Mar 2012 “Maschi violenti: la terapia orfana della politica“,
di Alessio Miceli
già pubblicato su Il Manifesto il 7 marzo 2012
Cosa dire in Italia oggi, al giovane uomo che getta il figlio neonato nel Tevere, ultimo sfregio alla sua compagna, gridando “io sono dio”? E che dire al fidanzato di Stefania Noce, che “l’amava tanto” da finirla a coltellate, nel periodo in cui lei manifestava a Catania per la libertà delle donne? Da quale (in)cultura proviene questo senso di onnipotenza e questa risposta alla libertà dell’altra, negli oltre 30 casi di donne uccise quest’anno, già all’inizio di marzo?
I ragazzi di scuola dicono di questi uomini che “sono pazzi o malati” e quasi a specchio gli adulti parlano sempre più di curarli: gli uomini maltrattanti, gli stalkers, gli abusanti, i sex offenders, gli uxoricidi… in breve l’idea è di “curare gli uomini violenti”. Così negli ultimi anni si moltiplicano i corsi di formazione e i bandi di concorso, i progetti e le nuove strutture. Si sviluppa un mercato e si estende anche l’ombrello dei servizi pubblici alla “presa in carico degli uomini violenti”.
Per esempio a Milano c’è il lavoro al carcere di Bollate con gli autori di reati sessuali, “per la riflessione costruttiva e la prevenzione della recidiva”. A Torino si tiene uno sportello telefonico per “l’ascolto del disagio maschile”, spesso casi di violenza da gestire in gruppi di condivisione facilitati o da inoltrare ai servizi sociali, mentre a Firenze lo sportello telefonico è intitolato come “Centro ascolto maltrattanti” e i gruppi sono più ad orientamento terapeutico. A Modena si apre adesso il primo centro pubblico in Emilia, che raccoglie una serie di esperienze terapeutiche ma anche di riflessione più ampia sulla maschilità, mentre a Roma sta per iniziare un progetto di laboratori socio-educativi per uomini a bassa o media intensità di violenza, inviati dal tribunale.
In questi e altri casi, ci sono un approccio terapeutico e uno di apprendimento rivolti agli uomini violenti, con diversi soggetti professionali e associativi, in un contesto più o meno istituzionale.

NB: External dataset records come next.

(* ===== verification/PlanMeaning.v ===== *)
(** * What a plan computes

    [means plan Q] says what a plan stands for, node by node, in terms of lists
    of rows alone: [Q] holds of the rows and the outcome of the plan.  It is a
    set of streams, since hash tables iterate in no order and sorts are not
    stable.  The rules name what each operator needs of its input: that it ends
    without an error where the operator reads it whole, and that keys and columns
    are in range.  [plan_runs] is the refinement: the executor that
    [create_executor_from_plan] builds runs with such a stream. *)

From Stdlib Require Import Strings.String ZArith Strings.Byte Lia List Sorting.Sorted.
From stdpp Require Import base tactics list numbers gmap.
From S2P Require Import Prelude RowKey Values Text DateTime Like Expr Budget Executor Ordering Hashing Operators Sort Joins JoinStreams Aggregate Subquery SubqueryStreams Plan PlanFormat Pipeline.
#[local] Open Scope Z_scope.

(** ** Streams *)

Definition Stream : Type := list Row -> exec QueryError unit -> Prop.

Definition one (rows : list Row) (o : exec QueryError unit) : Stream := fun out o' => out = rows /\ o' = o.

(** Row by row, up to the first failure. *)
Definition through (f : Row -> exec QueryError (option Row)) (Q : Stream) : Stream := fun out o' =>
  exists rows o, Q rows o /\ row_stream f rows o = (out, o').

(** Every stream ends without an error, with rows that satisfy [P]. *)
Definition complete (Q : Stream) (P : list Row -> Prop) : Prop := forall rows o, Q rows o -> o = Ok tt /\ P rows.

(** The whole input at once. *)
Definition mapped (F : list Row -> list Row -> Prop) (Q : Stream) : Stream := fun out o' =>
  o' = Ok tt /\ exists rows, Q rows (Ok tt) /\ F rows out.
Definition mapped2 (F : list Row -> list Row -> list Row -> Prop) (Q R : Stream) : Stream := fun out o' =>
  o' = Ok tt /\ exists ls rs, Q ls (Ok tt) /\ R rs (Ok tt) /\ F ls rs out.

(** [LIMIT lim OFFSET off]: the input is not read past the last row. *)
Definition limit_of (off lim : Z) (rows : list Row) (o : exec QueryError unit) : list Row * exec QueryError unit :=
  (take (Z.to_nat lim) (drop (Z.to_nat off) rows), if (lim =? 0) || (off + lim <=? zlen rows) then Ok tt else o).
Definition limited (off lim : Z) (Q : Stream) : Stream := fun out o' =>
  exists rows o, Q rows o /\ limit_of off lim rows o = (out, o').

(** ** Operators on whole inputs *)

Section operators.
Context {rt : Runtime} `{Lowercase}.

(** Rows that ORDER BY can sort: their keys evaluate and have one type per
    column. *)
Definition sortable (ob : list OrderByColumn) (cols : list Name) (proj : list Z) (p : Row -> Row) (rows : list Row) : Prop :=
  (exists ds types, decorate_all ob rows = Ok ds /\ Forall (typed_row cols ob types) ds)
  /\ forall row, row ∈ rows -> apply_projection proj row = Ok (p row).

Definition sorted_rows (ob : list OrderByColumn) (cols : list Name) (p : Row -> Row) (bound : option nat) (rows out : list Row) : Prop :=
  exists ds, decorate_all ob rows = Ok ds /\
  match bound with
  | None => exists sorted, sorted ≡ₚ ds /\ StronglySorted (cmp_le (compare_decorated cols ob)) sorted /\ out = p <$> sorted.*2
  | Some k => exists best, out = p <$> best.*2 /\
      forall sorted, sorted ≡ₚ ds -> StronglySorted (cmp_le (compare_decorated cols ob)) sorted ->
        Forall2 (fun a b => compare_decorated cols ob a b = Eq) best (take k sorted)
  end.

(** An aggregation without its input. *)
Definition aggregation gb ke ag ai ci : Aggregate unit := mk_aggregate tt gb ke ag ai ci.

Definition groupable (c : Aggregate unit) (key : Row -> Row) (rows : list Row) : Prop :=
  zlen rows < 2 ^ 63 /\ regular_args c rows /\
  forall row, row ∈ rows -> extract_group_key (group_key_exprs c) row = Ok (key row) /\ regular_row (key row).

Definition grouped_rows (c : Aggregate unit) (key : Row -> Row) (rows out : list Row) : Prop :=
  match group_by c with
  | [] => out = [agg_row c rows]
  | _ => out ≡ₚ (fun k => k ++ agg_row c (group key rows k)) <$> first_occurrences (key <$> rows)
  end.

(** The column maps of a join. *)
Definition join_indices (plan : PhysicalPlan) (m : ColumnIndices) : Prop :=
  exists m0 t, extract_column_indices plan = Ok (m0, t) /\ m = register_join_qualified_keys m0 plan.
Definition plain_indices (plan : PhysicalPlan) (m : ColumnIndices) : Prop :=
  exists t, extract_column_indices plan = Ok (m, t).
(** The columns an outer row has for the subqueries of the SELECT list. *)
Definition outer_indices (plan : PhysicalPlan) (m : ColumnIndices) : Prop :=
  exists names, plan_output_names plan = Ok names /\
  match names with Some names => m = name_positions names | None => plain_indices plan m end.
End operators.

(** ** Plans *)

Definition is_table (plan : PhysicalPlan) : bool :=
  match plan with Scan _ | DataScan _ | IndexScan _ | IndexScanAll _ | IndexRangeScan _ => true | _ => false end.

Definition related_of (kind : RelatedKind) l r conds oc proj params : PhysicalPlan :=
  match kind with Semi => SemiJoin l r conds oc proj params | Anti => AntiJoin l r conds oc proj params end.

(** The plan of a subquery for the parameters of a row. *)
Definition plan_for (params : list CorrelatedParam) (sub : PhysicalPlan) (ps : Params) : PhysicalPlan :=
  match params with [] => sub | _ => inject_plan ps sub end.

(** The levels of executors below a plan. *)
Fixpoint height (plan : PhysicalPlan) : nat :=
  S match plan with
    | Filter input _ _ _ | SortPlan input _ _ _ _ _ | Limit input _ _ | AggregatePlan input _ _ _ _ _ _ _
    | Having input _ _ | Projection input _ _ | DistinctPlan input | DerivedScan input _ _ _ => height input
    | SubqueryEvalPlan l r _ _ _ _ | Join l r _ _ _ | SortMergeJoinPlan l r _ _ _ | NestedLoopJoin l r _ _ _ _
    | SemiJoin l r _ _ _ _ | AntiJoin l r _ _ _ _ | SetOperationPlan l r _ _ _ => Nat.max (height l) (height r)
    | ScalarSubqueryFilter input _ bs _ _ _ =>
        Nat.max (height input) (list_max (map (fun b => height (snd (fst b))) bs))
    | Scan _ | DataScan _ | IndexScan _ | IndexScanAll _ | IndexRangeScan _ | SingleRow | Explain _ => 0
    end.

Section meaning.
Context {rt : Runtime} `{Lowercase} `{Probing} `{Sorting} `{Iteration} `{DebugText}.
Context {Leaf : Type} `{Tables Leaf} `{Executor Leaf}.

Definition table_stream (plan : PhysicalPlan) (rows : list Row) (o : exec QueryError unit) : Prop :=
  exists leaf, open_table plan unlimited = Some (Ok leaf, unlimited) /\ yields leaf (ResRow <$> rows) o.

(** The executor of the plan can be built. *)
Definition opens (plan : PhysicalPlan) : Prop :=
  exists e, forall k, (height plan <= k)%nat ->
    exists n, create (Leaf:=Leaf) (dyn_executor k) n plan unlimited = Some (Ok e, unlimited).

(** The executor of the plan runs with these rows and this outcome. *)
Definition runs (plan : PhysicalPlan) (rows : list Row) (o : exec QueryError unit) : Prop :=
  exists e, forall k, (height plan <= k)%nat ->
    (exists n, create (Leaf:=Leaf) (dyn_executor k) n plan unlimited = Some (Ok e, unlimited))
    /\ @yields _ (dyn_executor k) e (ResRow <$> rows) o.

(** Every stream ends without an error. *)
Definition ends (Q : Stream) : Prop := complete Q (fun _ => True).

(** The parameters of each outer row, and the streams of the subquery for
    them. *)
Definition subquery_fits (strict : bool) (indices : ColumnIndices) (params : list CorrelatedParam) (Q : Stream)
    (pv : Row -> Params) (R : Params -> Stream) : Prop :=
  (forall rows o row, Q rows o -> row ∈ rows ->
    extract_param_values strict indices params row = Ok (pv row) /\ normal_params (pv row) /\ ends (R (pv row)))
  /\ (params = [] -> ends (R [])).

(** The rows the subquery has for the parameters met. *)
Definition answers_with (pv : Row -> Params) (R : Params -> Stream) (rows : list Row) (rights : Params -> list Row) : Prop :=
  forall row, row ∈ rows -> R (pv row) (rights (pv row)) (Ok tt).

Ma una grande domanda rimane in sospeso: quali sono i nessi tra questi approcci di “cura” e la mattanza di donne che avviene ogni anno in Italia, come questione politica?
Direi che la terapia, ancor più della formazione, se da un lato lavora alla ricostruzione della personalità, dall’altro rimanda al concetto della violenza come devianza individuale da rimodulare, rispetto a un corpo sociale tendenzialmente sano (e neutro, non sessuato).

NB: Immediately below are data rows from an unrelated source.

(* ===== verification/TableAccess.v ===== *)
(** * Table accesses

    The executors at the leaves of a plan: [src/executor/scan.rs],
    [index_scan.rs], [index_scan_all.rs], [index_range_scan.rs], the streaming
    [DataScanExecutor] as an executor, and the arms of
    [create_executor_from_plan] (src/pipeline.rs) that open them, with the
    routing of attached databases.

    A database is its page pool, the visibility summary of its pages, its tables
    and its active transactions.  A statement reads one state of it.  The summary
    belongs to the pool and a scan updates it: each scan carries the summary on
    from the one it found.  Fuel bounds the loops of one call: the pages of a
    chain, the levels of a tree, the versions of a row. *)

From Stdlib Require Import ZArith Strings.Byte Lia.
From stdpp Require Import base tactics list numbers gmap.
From S2P Require Import Prelude RowKey PageLayout Values IndexKey Tuple Version Overflow DataPage.
From S2P Require DataScan.
From S2P Require Import BTreeNode BTree IndexManager Table.
From S2P Require Import Text DateTime Like Expr Budget Executor Hashing Ordering Plan Pipeline.
Import Key RowId Narrowing.
#[local] Open Scope Z_scope.

(** ** Databases *)

Record Store := mk_store {
  store_pool : Pool;
  store_vis : DataScan.VisMap;
  store_tables : gmap Name TableMeta;
  store_active : list Z }.

Abbreviation RoutedTables := (gmap Name (Store * Name)).
(** C6: A statement that says no to a row leaves no trace of it.  When the values
    of a row fail a constraint (NOT NULL, the type of a column or of the key, a
    primary or unique key in use, a date that does not parse, an unknown column),
    INSERT, UPDATE, DELETE and INSERT .. ON CONFLICT have changed nothing: no
    page, index, log record or recorded version.  REPLACE is the exception: it
    deletes the rows in conflict before it checks the types of the new one. *)
Theorem rejected_row_unchanged {rt : Runtime} fuel tx d e d' :
  constraint e = true ->
  (forall row, (let* row := prepare_row row in insert_row fuel tx row) d = Some (Err e, d') -> d' = d)
  /\ (forall assignments key, update_row fuel tx assignments key d = Some (Err e, d') -> d' = d)
  /\ (forall key, delete_row fuel tx key d = Some (Err e, d') -> d' = d)
  /\ (forall arbiter action row, action <> Replace -> upsert_row fuel tx arbiter action row d = Some (Err e, d') -> d' = d).
Proof.
  intros C. assert (I : forall row, rejects_cleanly (insert_row fuel tx row)).
  { intros row. unfold insert_row. apply bind_clean; [keep|]. intros buf. apply willing_clean. will. }
  split_and!.
  - intros row. apply bind_clean; [keep|apply I|done].
  - intros assignments key. apply bind_clean; [keep|intros [rid|]|done]; [|apply keeps_clean; keep].
    apply bind_clean; [keep|intros _]. apply bind_clean; [keep|intros [vh old]]. apply bind_clean; [keep|intros p].
    apply willing_clean. will.
  - intros key. apply bind_clean; [keep|intros [rid|]|done]; [|apply keeps_clean; keep].
    apply bind_clean; [keep|intros [us ss]]. apply willing_clean. unfold s_record_version, s_log, s_delete_key, link_tombstone. will.
  - intros arbiter action row NR. apply bind_clean; [keep|intros prepared|done]. apply bind_clean; [keep|intros [|c cs]].
    { apply clean_bind; [apply I|intros _; will]. }
    destruct action as [|assignments|]; [apply keeps_clean; keep| |done].
    apply clean_bind; [|intros _; will]. unfold apply_do_update.
    apply bind_clean; [keep|intros [vh old]]. apply bind_clean; [keep|intros [p k]]. apply willing_clean. will.
Qed.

Poi le cornici istituzionali di questi interventi, sia quella sanitaria che giudiziaria, lavorano nella logica dei servizi, cioè di strutture che “servono” appunto alla realtà esistente, che lavorano nell’ordine delle cose che è dato. A parte la difficoltà a validare questi percorsi in base alla recidiva, cioè che il comportamento violento non si verifichi più, fatto molto controverso in letteratura, ma ciò che mi sembra cruciale di queste esperienze di “cura”, a volte importanti, è il loro essere orfane di politica.

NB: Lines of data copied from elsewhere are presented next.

(* ===== verification/StoredUpdates.v ===== *)
(** * Updates of stored tables

    What UPDATE ([src/executor/update.rs]) leaves behind on the tables of
    [StoredTables]: the new version is linked to the old one and the primary
    index leads to it, so its own transaction reads the new row and the snapshots
    that showed the old row still do. *)

From Stdlib Require Import ZArith Strings.Byte Lia.
From stdpp Require Import base tactics list numbers gmap.
From S2P Require Import Prelude RowKey PageLayout Values IndexKey Tuple Version TxManager Overflow DataPage.
From S2P Require DataScan.
From S2P Require Import BTreeNode BTree BTreeInsert IndexManager WalRecord Text DateTime Like Expr Table.
From S2P Require Import Budget Executor Hashing Ordering Plan Pipeline TableAccess Statements DataChain StoredIndexes StoredTables.
Import Key RowId Narrowing.
#[local] Open Scope Z_scope.

(** ** The entry of a key *)

Lemma update_key_ok fuel rid d ts1 x ts2 key :
  indexed d (ts1 ++ x :: ts2) -> zlen key <= 32 -> row_id_wf rid -> is_Some (index_map (t_entries x.2) !! pad32 key) ->
  (t_height x.2 < fuel)%nat ->
  exists d' y, s_update_key fuel x.1 key rid d = Some (Ok tt, d') /\ indexed d' (ts1 ++ y :: ts2)
    /\ y.1 = x.1 /\ t_height y.2 = t_height x.2 /\ t_pages y.2 = t_pages x.2
    /\ index_map (t_entries y.2) = <[pad32 key := rid]> (index_map (t_entries x.2))
    /\ beside d d' /\ changed (db_pool d) (db_pool d') (t_pages x.2) [].
Proof.
  intros I Hk Wr HS Hf. pose proof I as [HR HT HP _ _].
  assert (Tx : tree_in d x) by (rewrite Forall_forall in HT; apply HT, elem_of_app; right; by left).
  destruct Tx as (im & Gi & T). rewrite pages_of_middle in HP. pose proof (leaf_keys_len _ _ _ _ _ _ _ T) as FK.
  destruct (update_pages (db_pool d) (im_root im) (t_height x.2) (t_entries x.2) (t_pages x.2) key rid fuel) as (P' & E & C & T'); try done.
  { by apply NoDup_app in HP as (? & _). }
  set (t' := mk_tree (t_height x.2) (set_row (kz (pad32 key)) rid (t_entries x.2)) (t_pages x.2)).
  set (im' := mk_index (im_root im) (<[rid := key]> (row_to_key im))).
  pose proof (indexed_write d ts1 x ts2 im P' im' t' [] I Gi C T' ltac:(by rewrite app_nil_r)) as I'.
  eexists _, (x.1, t'). split_and!; [|exact I'|..]; try done.
  - unfold s_update_key, index_write. rewrite Gi. unfold im_update. by rewrite (bind_ok _ _ _ _ _ E).
  - apply set_row_map; [done| |done]. destruct (bt_key_ok key (db_pool d) Hk) as (k & _ & <- & Lk). done.
  - split; try done. cbn. apply shape_set_index.
Qed.

(** ** Assignments of values *)

Section update.
Context {rt : Runtime} (fuel bound : nat) (tx : Z).

(** One assignment of the statement, [SET column = value], away from the key. *)
Record change_ok (t : TableMeta) (a : UpdateAssignment) (i : nat) (v : Value) : Prop := {
  ch_position : column_position t (assign_column a) = Some i;
  ch_value : assign_value a = UpdateLiteral v;
  ch_not_key : assign_column a <> pk_column t;
  ch_type : exists c, table_schema t !! i = Some c /\ type_fits v c = true;
  ch_null : exists b, not_null t !! i = Some b /\ (b = true -> is_null v = false) }.

Definition assign_values (changes : list (nat * Value)) (row : Row) : Row :=
  foldl (fun row c => <[c.1 := c.2]> row) row changes.

Lemma position_column t name i : column_position t name = Some i -> exists c, columns t !! i = Some (name, c).
Proof.
  unfold column_position. destruct (list_find _ _) as [[j [n c]]|] eqn:E; [|done]. intros [= ->].
  apply list_find_Some in E as (Hc & E & _). cbn in E. subst n. eauto.
Qed.

Lemma value_same v c : type_fits v c = true -> coerce_datetime_write v c = Ok v /\ widen c v = v.
Proof. by destruct v, c. Qed.

Definition changes_ok (t : TableMeta) (assignments : list UpdateAssignment) (changes : list (nat * Value)) : Prop :=
  Forall2 (fun a c => change_ok t a c.1 c.2) assignments changes.

Lemma resolve_literals t old assignments changes d :
  changes_ok t assignments changes -> resolve_assignments t old assignments d = Some (Ok changes, d).
Proof using.
  induction 1 as [|a [i v] al cl H _ IH]; [done|]. cbn [resolve_assignments]. destruct H as [P V _ _ _]. cbn [fst snd] in *.
  rewrite P, V. unfold s_bind at 1, s_ret at 1. unfold s_bind. by rewrite IH.
Qed.

Lemma gates_literals t key assignments changes d :
  changes_ok t assignments changes -> assignment_gates fuel t key changes d = Some (Ok changes, d).
Proof using.
  induction 1 as [|a [i v] al cl H _ IH]; [done|]. cbn [assignment_gates]. destruct H as [P V K (c & Hc & Tc) (b & Hb & Nb)]. cbn [fst snd] in *.
  destruct (position_column _ _ _ P) as (c' & Hcol).
  assert (c' = c) as -> by (unfold table_schema in Hc; rewrite list_lookup_fmap, Hcol in Hc; by injection Hc).
  unfold at_index at 1. rewrite Hcol. unfold s_bind at 1, s_ret at 1. cbn [fst snd].
  assert (NN : (if is_null v then at_index (not_null t) i else s_ret false) d = Some (Ok false, d)).
  { destruct (is_null v) eqn:N; [|done]. unfold at_index. rewrite Hb. destruct b; [by specialize (Nb eq_refl)|done]. }
  unfold s_bind at 1. rewrite NN. unfold s_bind at 1, check_rekey, s_bind at 1, at_index. rewrite Hcol. unfold s_ret at 1. cbn [fst].
  rewrite bool_decide_eq_false_2 by done. unfold s_ret at 1, s_bind at 1, s_lift. rewrite (proj1 (value_same v c Tc)). cbn [exec_map_err].
  unfold s_bind. by rewrite IH.
Qed.

Lemma length_assign changes row : length (assign_values changes row) = length row.
Proof using. revert row. induction changes as [|c cl IH]; intros row; [done|]. etransitivity; [apply (IH (<[c.1 := c.2]> row))|apply length_insert]. Qed.

(** The columns assigned are those of the changes. *)
Lemma assign_all_ok changes row assigned d :
  Forall (fun c => c.1 < length row)%nat changes ->
  exists cols, assign_all changes row assigned d = Some (Ok (assign_values changes row, cols), d)
    /\ forall i, i ∈ cols -> i ∈ assigned \/ i ∈ changes.*1.
Proof using.
  revert row assigned. induction changes as [|[i v] cl IH]; intros row assigned H; [exists assigned; eauto|].
  apply Forall_cons in H as [Hi H]. cbn [fst] in Hi. cbn [assign_all]. unfold s_bind at 1, set_at.
  rewrite (proj2 (Nat.ltb_lt _ _)) by done. unfold s_ret at 1.
  destruct (IH (<[i := v]> row) (add_once i assigned)) as (cols & E & HE); [by rewrite length_insert|].
  exists cols. split; [exact E|]. intros j Hj. destruct (HE j Hj) as [Ha|Hc]; [|right; by right].
  unfold add_once in Ha. case_bool_decide; [by left|]. apply elem_of_app in Ha as [Ha|Ha%list_elem_of_singleton]; [by left|].
  subst j. right. by left.
Qed.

C’è un enorme bisogno di politica, quella capace di riconoscere il problema (la questione maschile irrisolta, di questa violenza strutturale sulle donne) e di darsi una prospettiva condivisa (e poi una legge organica, dei fondi strutturali ai centri antiviolenza, eccetera). Senza questa politica, non sarà il mondo della cura e dei servizi a cambiare il quadro, non è “il suo mestiere”.
E questo cambiamento, questa grande discussione a tutti i livelli della società, non può venire che da quelle donne (tante) e quegli uomini (pochi) che hanno appunto il desiderio politico di un nuovo rapporto tra i sessi. Come in quel campo di profughi afghani, in cui una grande donna, responsabile dei servizi del campo, innescò una discussione politica con i capi famiglia, per cui nessuna donna morì più in quel campo a causa di violenze e delitti d’onore.